Wakil Perdana Menteri David Lammy mengatakan pada hari Jumat bahwa ada “dasar hukum” bagi Angkatan Udara Kerajaan untuk berpartisipasi dalam serangan terhadap situs rudal Iran. Inggris akan dibenarkan jika melindungi kepentingan Inggris di kawasan itu, katanya, menambahkan bahwa Inggris dapat menyerang situs rudal “yang mengantisipasi serangan terhadap rakyat kita di kawasan itu.”

Komentar Lammy menimbulkan kehebohan di Inggris, dengan para anggota parlemen Inggris menuntut klarifikasi dari pemerintah Starmer.

Starmer mengumumkan sehari sebelumnya bahwa ia mengirimkan empat jet Typhoon lagi untuk membantu upaya pertahanan di Qatar dan helikopter Wildcat dengan kemampuan anti-drone yang tiba di Siprus pada hari Jumat.

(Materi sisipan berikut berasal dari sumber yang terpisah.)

(** X6. After any sequence of requests, a get of an id returns a record
    exactly when the listing holds that record with that id: get and list
    see the same store. *)
Theorem get_returns_what_list_shows
    (clock : nat -> datetime) (HttpUrl_parse : string -> option HttpUrl)
    (reqs : list Request) (k : Z) (r : Recipe) :
  let st := run clock HttpUrl_parse reqs initial_state in
  fst (route clock HttpUrl_parse (GET_recipe k) st) = Return (OneRecipe r)
  <-> exists l : list Recipe,
        fst (route clock HttpUrl_parse GET_recipes st) = Return (Recipes l)
        /\ In r l /\ r_id r = k.
Proof.
  intros st.
  pose proof (run_store_ok clock HttpUrl_parse reqs initial_state
                initial_store_ok) as S0; fold st in S0.
  pose proof (seed_state_ok clock st S0) as S.
  simpl; unfold bind; rewrite list_recipes_eq; simpl.
  split.
  - destruct (path_ok k); [|discriminate].
    rewrite get_recipe_eq.
    destruct (dict_get k _) as [x|] eqn:G; [|discriminate]; simpl.
    intros H; inversion H; subst.
    exists (dict_values (_db (seed_state clock st))).
    split; [reflexivity|].
    destruct (store_ok_entry _ k r S G) as (A & _).
    split; [|exact A].
    apply dict_get_In in G; unfold dict_values.
    change r with (snd (k, r)); apply in_map; exact G.
  - intros (l & El & I & A); inversion El; subst l.
    unfold dict_values in I; apply in_map_iff in I.
    destruct I as ([k' r'] & E & I); simpl in E; subst r'.
    pose proof (store_ok_ids _ _ S I) as B; simpl in B.
    assert (Ek : k' = k) by congruence.
    rewrite Ek in I.
    assert (G : dict_get k (_db (seed_state clock st)) = Some r)
      by (apply In_dict_get; [destruct S; assumption | exact I]).
    rewrite (store_ok_path_ok _ k r S G), get_recipe_eq, G; reflexivity.
Qed.

(** ** Delete *)

Section DeleteGone.

Variable clock : nat -> datetime.
Variable HttpUrl_parse : string -> option HttpUrl.

Lemma delete_route_stored (st : State) (k : Z) (r : Recipe) :
  store_ok st ->
  dict_get k (_db st) = Some r ->
  route clock HttpUrl_parse (DELETE_recipe k) st
  = (Return (Deleted k),
     mkState (dict_del k (_db st)) (_id_counter st) (ticks st)).
Proof.
  intros S G; simpl; rewrite (store_ok_path_ok st k r S G); unfold bind.
  rewrite delete_recipe_eq.
  rewrite (seed_state_nonempty clock st (dict_get_nonempty k _ r G)).
  simpl; unfold dict_contains; rewrite G; reflexivity.
Qed.

(** An id at or below the counter that the store does not hold is not found,
    whatever is served before the lookup. *)
Lemma retired_id_absent_after_seed (st : State) (more : list Request)
    (k : Z) :
  store_ok st -> k <= _id_counter st -> dict_get k (_db st) = None ->
  dict_get k
    (_db (seed_state clock (run clock HttpUrl_parse more st))) = None.
Proof.
  intros S L G; apply dict_get_None; intros I.
  apply seed_state_keys in I; destruct I as [I|I].
  - revert I; apply run_retired; [exact S | exact L|].
    apply dict_get_None; exact G.
  - pose proof (run_counter clock HttpUrl_parse more st); lia.
Qed.
Lemma process_queue_untitled_failure_witness :
  deref (heap untitled_queued.1) 0 !! "title" = None
  ∧ ∃ s',
      unload untitled_queued = (s', Raise (KeyError "title"))
      ∧ queue_of s'.1 s'.2 = []
      ∧ fs s'.1 = fs untitled_queued.1.
Proof.
  assert (deref (heap untitled_queued.1) 0 !! "title" = None) as Htitle
    by (vm_compute; reflexivity).
  split; [exact Htitle|].
  destruct (process_queue_untitled_failure untitled_queued.1 untitled_queued.2
              0 [] AddShow add_show "remote call failed")
    as (s' & _ & Hunload & Hqueue & _ & Hfs);
    [vm_compute; reflexivity..|exact Htitle|].
  exists s'. split_and!; [exact Hunload|exact Hqueue|exact Hfs].
Defined.

Lemma queue_clear_own_list_witness :
  queue_of after_first_run.1 after_first_run.2 ≠ []
  ∧ queue (queue_clear after_first_run).1.2 = Some []
  ∧ class_queue (queue_clear after_first_run).1.1 = [0]
  ∧ queue_clear (queue_clear after_first_run).1
    = ((queue_clear after_first_run).1, Raise EmptyQueue).
Proof.
  assert (queue_of after_first_run.1 after_first_run.2 ≠ []) as Hitems
    by (vm_compute; discriminate).
  destruct (queue_clear_own_list after_first_run.1 after_first_run.2 Hitems)
    as (Hagain & Hown & Hclass).
  split; [exact Hitems|]. split; [exact Hown|]. split; [|exact Hagain].
  etrans; [exact Hclass|]. vm_compute. reflexivity.
Defined.
(** Each step was new when it came in and its predecessor was there
    already. *)
Inductive well_linked : Registry -> Prop :=
  | well_linked_nil : well_linked []
  | well_linked_cons s reg :
      well_linked reg ->
      lookup_revision reg (revision s) = None ->
      (forall d, down_revision s = Some d -> is_Some (lookup_revision reg d)) ->
      well_linked (s :: reg).

(** A revision the registry can be at: the base ([None]) or a registered
    revision. *)
Definition known (reg : Registry) (a : option string) : Prop :=
  match a with
  | None => True
  | Some r => is_Some (lookup_revision reg r)
  end.

Definition is_root (s : MigrationStep) : Prop := down_revision s = None.

#[global] Instance is_root_dec s : Decision (is_root s).
Proof. unfold is_root. apply _. Defined.

(** The steps with [down_revision = None]. *)
Definition roots (reg : Registry) : list MigrationStep := filter is_root reg.

(** The same script under another predecessor. *)
Definition relink (d : option string) (s : MigrationStep) : MigrationStep :=
  mkStep (revision s) d (branch_labels s) (depends_on s)
    (upgrade s) (downgrade s).

(** What the schema says about table [t] is the same in [s] and [s']. *)
Definition same_table (t : string) (s s' : Schema) : Prop :=
  (t ∈ tables s <-> t ∈ tables s') /\
  (forall c, columns s !! (t, c) = columns s' !! (t, c)) /\
  (forall n, constraints s !! (t, n) = constraints s' !! (t, n)).

(** A database with [posts(id, title)] only: no [users] table. *)
Definition posts_only_schema : Schema := {|
  tables := {["posts"]};
  columns :=
    <[("posts", "id") := mkColumn "id" Integer false None]>
      (<[("posts", "title") := mkColumn "title" String_ false None]> ∅);
  constraints := ∅
|}.

(** A root revision with no edits of its own, standing for the revision
    the content script revises. *)
Definition root_fa8d6eac1730 : MigrationStep :=
  mkStep "fa8d6eac1730" None None None [] [].

(** The chain of the specification's scenario: a root R1, the content
    script as R2 revising R1, the owner_id script as R3 relinked to revise
    R2.  Most recently registered first. *)
Definition scenario_R3 : MigrationStep :=
  relink (Some "134d9a43f339") step_2b864134392f.

Definition scenario_chain : Registry :=
  [ scenario_R3; step_134d9a43f339; root_fa8d6eac1730 ].

(** [posts_only_schema] once [content] and then [owner_id] were added. *)
Definition posts_with_content : Schema :=
  mkSchema (tables posts_only_schema)
    (<[("posts", "content") := mkColumn "content" String_ false None]>
       (columns posts_only_schema))
    (constraints posts_only_schema).

Definition posts_with_owner_id : Schema :=
  mkSchema (tables posts_with_content)
    (<[("posts", "owner_id") := mkColumn "owner_id" Integer false None]>
       (columns posts_with_content))
    (constraints posts_with_content).

(** What a completed edit leaves behind: an added column is there as
    declared, a created foreign key is there as declared, a dropped column
    or constraint is gone. *)
Definition in_effect (s : Schema) (e : SchemaEdit) : Prop :=
  match e with
  | add_column t c => columns s !! (t, name c) = Some c
  | drop_column t c => columns s !! (t, c) = None
  | create_foreign_key n src ref locals remotes ondel =>
      constraints s !! (src, n) = Some (mkForeignKey locals ref remotes ondel)
  | drop_constraint n t => constraints s !! (t, n) = None
  end.

(** The column keys and the constraint keys the edits of a list name. *)
Definition columns_named (es : list SchemaEdit) : list (string * string) :=
  (added_columns es ++ dropped_columns es)%list.

Definition constraints_named (es : list SchemaEdit) : list (string * string) :=
  (created_constraints es ++ dropped_constraints es)%list.
(** X1 one second short of the hour: 59 minutes, held back. *)
Lemma X1_hold_is_elapsed_minutes_witness :
  (0 <= TimeCurrent (Sample.rsi_cross_tick (Sample.long 1.19 1.22 (Sample.bar - 3594)))
        - POSITION_TIME (Sample.long 1.19 1.22 (Sample.bar - 3594))
   < 60 * 2 ^ 31)%Z
  /\ posDuration (Sample.rsi_cross_tick (Sample.long 1.19 1.22 (Sample.bar - 3594)))
       (Sample.long 1.19 1.22 (Sample.bar - 3594)) = 59%Z
  /\ held defaults (Sample.rsi_cross_tick (Sample.long 1.19 1.22 (Sample.bar - 3594)))
       (Sample.long 1.19 1.22 (Sample.bar - 3594)) = false.
Proof.
  assert (R : (0 <= TimeCurrent (Sample.rsi_cross_tick (Sample.long 1.19 1.22 (Sample.bar - 3594)))
                    - POSITION_TIME (Sample.long 1.19 1.22 (Sample.bar - 3594))
               < 60 * 2 ^ 31)%Z) by (vm_compute; split; [discriminate | reflexivity]).
  split; [exact R|].
  exact (X1_hold_is_elapsed_minutes defaults
           (Sample.rsi_cross_tick (Sample.long 1.19 1.22 (Sample.bar - 3594)))
           (Sample.long 1.19 1.22 (Sample.bar - 3594)) R).
Defined.

(** X2.  The requests of a tick and the way it ends, in full: nothing unless
    the hourly series were delivered and the bar is new; then the entry
    requests, followed, when a position is selected and the daily series were
    delivered, by a close for each exit that fired on a position held long
    enough and by the trailing stop's modify.  The tick ends in the critical
    error exactly when a series it reads came back short. *)
Theorem X2_requests_of_a_tick (inp : Inputs) (t : Terminal) (g : Globals) :
  requests (events (OnTick inp t g))
  = (if hourly_ok t g && new_bar t g then
       entry_requests inp t g
       ++ match PositionSelect t with
          | Some p => if daily_ok inp t then manage_requests inp t g p else []
          | None => []
          end
     else [])
  /\ status (OnTick inp t g)
     = (if fetch_short inp t g then ArrayOutOfRange
        else if new_bar t g then Done (set_prevBarTime (iTime t PERIOD_H1 0) g)
        else Done g).
Proof.
  split; [exact (OnTick_requests inp t g)|].
  rewrite OnTick_status. unfold tick_status, fetch_short.
  destruct (hourly_ok t g), (new_bar t g), (PositionSelect t), (daily_ok inp t);
    reflexivity.
Qed.

(** ** The bar clock and the handles *)

Lemma set_prevBarTime_same (g : Globals) : set_prevBarTime (prevBarTime g) g = g.
Proof. destruct g; reflexivity. Qed.

Lemma tick_done (inp : Inputs) (t : Terminal) (g g' : Globals) :
  status (OnTick inp t g) = Done g' ->
  g' = set_prevBarTime (iTime t PERIOD_H1 0) g.
Proof.
  rewrite OnTick_status. unfold tick_status, new_bar.
  destruct (hourly_ok t g); [|discriminate].
  destruct (Z.eqb_spec (iTime t PERIOD_H1 0) (prevBarTime g)) as [E|_]; cbn [negb].
  - intros [= <-]. rewrite E. symmetry. apply set_prevBarTime_same.
  - destruct (PositionSelect t); [destruct (daily_ok inp t)|];
      try discriminate; intros [= <-]; reflexivity.
Qed.

Lemma final_handles (inp : Inputs) (ticks : list Terminal) :
  forall g, exists b, final inp g ticks = set_prevBarTime b g.
Proof.
  induction ticks as [|t ts IH]; intros g; simpl.
  - exists (prevBarTime g). symmetry. apply set_prevBarTime_same.
  - pose proof (tick_done inp t g) as D. unfold status in D.
    destruct (OnTick inp t g) as [evs [g'|]]; simpl in D.
    + destruct (IH g') as (b & ->). exists b. rewrite (D g' eq_refl). reflexivity.
    + exists (prevBarTime g). symmetry. apply set_prevBarTime_same.
Qed.

(** X3.  A tick that returns leaves the four indicator handles as they were
    and [prevBarTime] at the open time of the tick's hourly bar, whether the
    bar was new or not. *)
Theorem X3_tick_sets_bar_clock (inp : Inputs) (t : Terminal) (g g' : Globals) :
  status (OnTick inp t g) = Done g' ->
  trendHandle g' = trendHandle g /\ rsiHandle g' = rsiHandle g
  /\ macdHandle g' = macdHandle g /\ atrHandle g' = atrHandle g
  /\ prevBarTime g' = iTime t PERIOD_H1 0.
Proof. intros D. rewrite (tick_done inp t g g' D). repeat split. Qed.

(** X3 on the first tick of a bar. *)
Lemma X3_tick_sets_bar_clock_witness :
  status (OnTick defaults (Sample.long_tick (Sample.bar + 5) [0.0020] [] [] [] None)
            (Sample.globals Sample.bar_before))
  = Done (Sample.globals Sample.bar)
  /\ prevBarTime (Sample.globals Sample.bar) = Sample.bar.
Proof.
  assert (D : status (OnTick defaults
                        (Sample.long_tick (Sample.bar + 5) [0.0020] [] [] [] None)
                        (Sample.globals Sample.bar_before))
              = Done (Sample.globals Sample.bar)) by reflexivity.
  split; [exact D|].
  exact (proj2 (proj2 (proj2 (proj2
    (X3_tick_sets_bar_clock defaults _ _ _ D))))).
Defined.

(** X4.  Whatever ticks come between them, [OnDeinit] releases the four
    handles [OnInit] stored, in the order trend EMA, RSI, MACD, ATR: no tick
    changes a handle. *)
Theorem X4_deinit_releases_init_handles (inp : Inputs) (t0 : Terminal)
    (ticks : list Terminal) :
  OnDeinit (final inp (snd (snd (OnInit inp t0))) ticks)
  = [IndicatorRelease (iMA t0 PERIOD_H1 (InpTrendPeriod inp));
     IndicatorRelease (iRSI t0 PERIOD_H1 (InpRSIPeriod inp));
     IndicatorRelease (iMACD t0 PERIOD_H1 (InpMACDFastPeriod inp) (InpMACDSlowPeriod inp)
                         (InpMACDSignalPeriod inp));
     IndicatorRelease (iATR t0 PERIOD_H1 (InpATRPeriod inp))].
Proof.
  destruct (final_handles inp ticks (snd (snd (OnInit inp t0)))) as (b & ->).
  unfold OnInit.
  match goal with |- context [if ?c then _ else _] => destruct c end; reflexivity.
Qed.
(** Or-ing a value above the bits of another one adds them. *)
Lemma lor_shiftl_add a b n : 0 <= n -> 0 <= a < 2 ^ n -> Z.lor a (Z.shiftl b n) = a + b * 2 ^ n.
Proof.
  intros Hn Ha. rewrite <- Z.shiftl_mul_pow2 by done. symmetry. apply Z.add_nocarry_lor.
  apply Z.bits_inj'. intros i Hi.
  rewrite Z.land_spec, Z.testbit_0_l, Z.shiftl_spec by done.
  destruct (Z.lt_ge_cases i n).
  - rewrite (Z.testbit_neg_r b) by lia. btauto.
  - rewrite <- (Z.mod_small a (2 ^ n)), Z.mod_pow2_bits_high by lia. done.
Qed.

Lemma bit_test x n : 0 <= n -> Z.land (Z.shiftr x n) 1 = Z.b2z (Z.testbit x n).
Proof.
  intros Hn. change 1 with (Z.ones 1). rewrite Z.land_ones by lia.
  rewrite Z.testbit_spec' by done. rewrite Z.shiftr_div_pow2 by done. done.
Qed.

(** Split a 32-bit value into its little-endian bytes and put it together. *)
Lemma le32_combine v :
  is_u32 v ->
  u8 v + u8 (v / 2 ^ 8) * 2 ^ 8 + u8 (v / 2 ^ 16) * 2 ^ 16 + u8 (v / 2 ^ 24) * 2 ^ 24 = v.
Proof.
  unfold is_u32, u8. intros H.
  change (2 ^ 8) with 256. change (2 ^ 16) with (256 * 256).
  change (2 ^ 24) with (256 * 256 * 256).
  rewrite <- !Z.div_div by lia. Z.div_mod_to_equations. lia.
Qed.

(** ** List lemmas *)

Lemma zlen_app {A} (l k : list A) : zlen (l ++ k) = zlen l + zlen k.
Proof. unfold zlen. rewrite length_app. lia. Qed.

Lemma zlen_nonneg {A} (l : list A) : 0 <= zlen l.
Proof. unfold zlen. lia. Qed.

Lemma zlen_cons {A} (x : A) l : zlen (x :: l) = 1 + zlen l.
Proof. unfold zlen. cbn [length]. lia. Qed.

Lemma zlen_nil {A} : zlen (@nil A) = 0.
Proof. done. Qed.

#[export] Hint Rewrite @zlen_app @zlen_cons @zlen_nil : vd_size.

Lemma blit_length l buffer : (length l <= length buffer)%nat -> length (blit l buffer) = length buffer.
Proof. intros H. unfold blit. rewrite length_app, length_drop. lia. Qed.

Lemma blit_take l buffer : take (length l) (blit l buffer) = l.
Proof. unfold blit. by rewrite take_app_length. Qed.

Lemma find_char_le c l : (find_char c l <= length l)%nat.
Proof. induction l as [|x l IH]; cbn; [lia|]. destruct (x =? c); lia. Qed.

(** The prefix before the first [c] does not contain it. *)
Lemma find_char_take c l : c ∉ take (find_char c l) l.
Proof.
  induction l as [|x l IH]; cbn; [apply not_elem_of_nil|].
  destruct (Z.eqb_spec x c); cbn; [apply not_elem_of_nil|].
  rewrite not_elem_of_cons. auto.
Qed.

Lemma find_char_lookup c l : (find_char c l < length l)%nat -> l !! find_char c l = Some c.
Proof.
  induction l as [|x l IH]; cbn; [lia|].
  destruct (Z.eqb_spec x c); cbn; [by subst|]. intros. apply IH. lia.
Qed.

(** Splitting a list at the first [c]. *)
Lemma find_char_split c l :
  (find_char c l < length l)%nat ->
  l = take (find_char c l) l ++ c :: drop (S (find_char c l)) l.
Proof.
  intros H. symmetry. apply take_drop_middle. by apply find_char_lookup.
Qed.

Lemma find_char_app c pre post : c ∉ pre -> find_char c (pre ++ c :: post) = length pre.
Proof.
  induction pre as [|x pre IH]; cbn.
  - rewrite Z.eqb_refl. done.
  - rewrite not_elem_of_cons. intros [Hne Hin].
    destruct (Z.eqb_spec x c); [congruence|]. by rewrite IH.
Qed.

Lemma find_char_absent c l : c ∉ l -> find_char c l = length l.
Proof.
  induction l as [|x l IH]; cbn; [done|]. rewrite not_elem_of_cons. intros [Hne Hin].
  destruct (Z.eqb_spec x c); [congruence|]. by rewrite IH.
Qed.

(** Pointwise comparison by index is equality of the listed values. *)
Lemma forallb_eqb_map (f g : nat -> Z) l :
  forallb (fun i => f i =? g i) l = true <-> map f l = map g l.
Proof.
  induction l as [|i l IH]; cbn; [done|]. rewrite andb_true_iff, IH, Z.eqb_eq. split.
  - by intros [-> ->].
  - by intros [= -> ->].
Qed.

Lemma forallb_andb {A} (p q : A -> bool) l :
  forallb (fun i => p i && q i) l = forallb p l && forallb q l.
Proof. induction l as [|i l IH]; cbn; [done|]. rewrite IH. btauto. Qed.


(** ** Words with a flag in bit 31

    The gate, the guard and the console session keep a flag in bit 31 and a
    value in the bits below it. *)

Definition flagged (flag : bool) (n : Z) : Z := n + (if flag then 0x80000000 else 0).

Lemma flagged_low c n : 0 <= n < 0x80000000 -> Z.land (flagged c n) 0x7fffffff = n.
Proof.
  intros H. change 0x7fffffff with (Z.ones 31). rewrite Z.land_ones by lia.
  unfold flagged. change (2 ^ 31) with 0x80000000. destruct c.
  - replace (n + 0x80000000) with (n + 1 * 0x80000000) by lia.
    rewrite Z.mod_add by lia. by apply Z.mod_small.
  - rewrite Z.add_0_r. by apply Z.mod_small.
Qed.

Lemma flagged_high c n :
  0 <= n < 0x80000000 -> Z.land (flagged c n) 0x80000000 = if c then 0x80000000 else 0.
Proof.
  intros H. apply Z.bits_inj'. intros i Hi. rewrite Z.land_spec.
  change 0x80000000 with (2 ^ 31). rewrite Z.pow2_bits_eqb by lia.
  destruct (Z.eqb_spec 31 i) as [<-|Hne].
  - rewrite andb_true_r. unfold flagged. destruct c.
    + rewrite Z.add_comm. change 0x80000000 with (1 * 2 ^ 31).
      rewrite Z.pow2_bits_eqb, Z.eqb_refl by lia.
      rewrite Z.testbit_true, Z.div_add_l, Z.div_small by lia. done.
    + rewrite Z.add_0_r, Z.testbit_0_l. apply Z.testbit_false; [lia|].
      rewrite Z.div_small by lia. done.
  - rewrite andb_false_r. destruct c; [|by rewrite Z.testbit_0_l].
    rewrite Z.pow2_bits_eqb by lia. symmetry. by apply Z.eqb_neq.
Qed.

Lemma flagged_has_high c n : 0 <= n < 0x80000000 -> has (flagged c n) 0x80000000 = c.
Proof. intros H. unfold has. rewrite flagged_high by done. by destruct c. Qed.

Lemma flagged_or c n : 0 <= n < 0x80000000 -> Z.lor (flagged c n) 0x80000000 = flagged true n.
Proof.
  intros H.
  assert (E : Z.lor n 0x80000000 = n + 0x80000000).
  { change 0x80000000 with (Z.shiftl 1 31) at 1. by rewrite lor_shiftl_add. }
  unfold flagged. destruct c; [|by rewrite Z.add_0_r].
  by rewrite <- E, <- Z.lor_assoc, Z.lor_diag.
Qed.

Lemma flagged_inj c c' n n' :
  0 <= n < 0x80000000 -> 0 <= n' < 0x80000000 -> flagged c n = flagged c' n' -> c = c' /\ n = n'.
Proof. unfold flagged. destruct c, c'; intros; split; try done; lia. Qed.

Ini terjadi setelah serangan drone menghantam pangkalan udara Inggris, menyebabkan kerusakan kecil dan tanpa korban jiwa.

Beberapa hari sebelumnya, Starmer awalnya mengatakan pemerintahnya “tidak percaya pada perubahan rezim dari udara.”

Pada hari Rabu, Trump mengecam Inggris dan Spanyol atas sikap mereka terhadap konflik tersebut. Spanyol menolak mengizinkan AS menggunakan pangkalan mereka untuk operasinya di Iran. Trump mengkritik kesepakatan Inggris untuk mengembalikan Kepulauan Chagos, tempat pangkalan militer gabungan AS-Inggris di Diego Garcia, kepada Mauritius.

Trump sebelumnya berpendapat bahwa penggunaan pangkalan militer Diego Garcia akan diperlukan “untuk memberantas potensi serangan oleh Rezim yang sangat tidak stabil dan berbahaya,” tulisnya di Truth Social pada 18 Februari.

Ia merujuk hal ini pada hari Rabu ketika mengkritik Inggris, dengan mengatakan Starmer “bukan Winston Churchill.”

Bulan lalu, Inggris memblokir penggunaan pangkalan militernya oleh AS, sebelum AS dan Israel melancarkan serangan udara ke Iran pada 28 Februari. Starmer mengambil keputusan tersebut karena khawatir hal itu akan melanggar hukum internasional.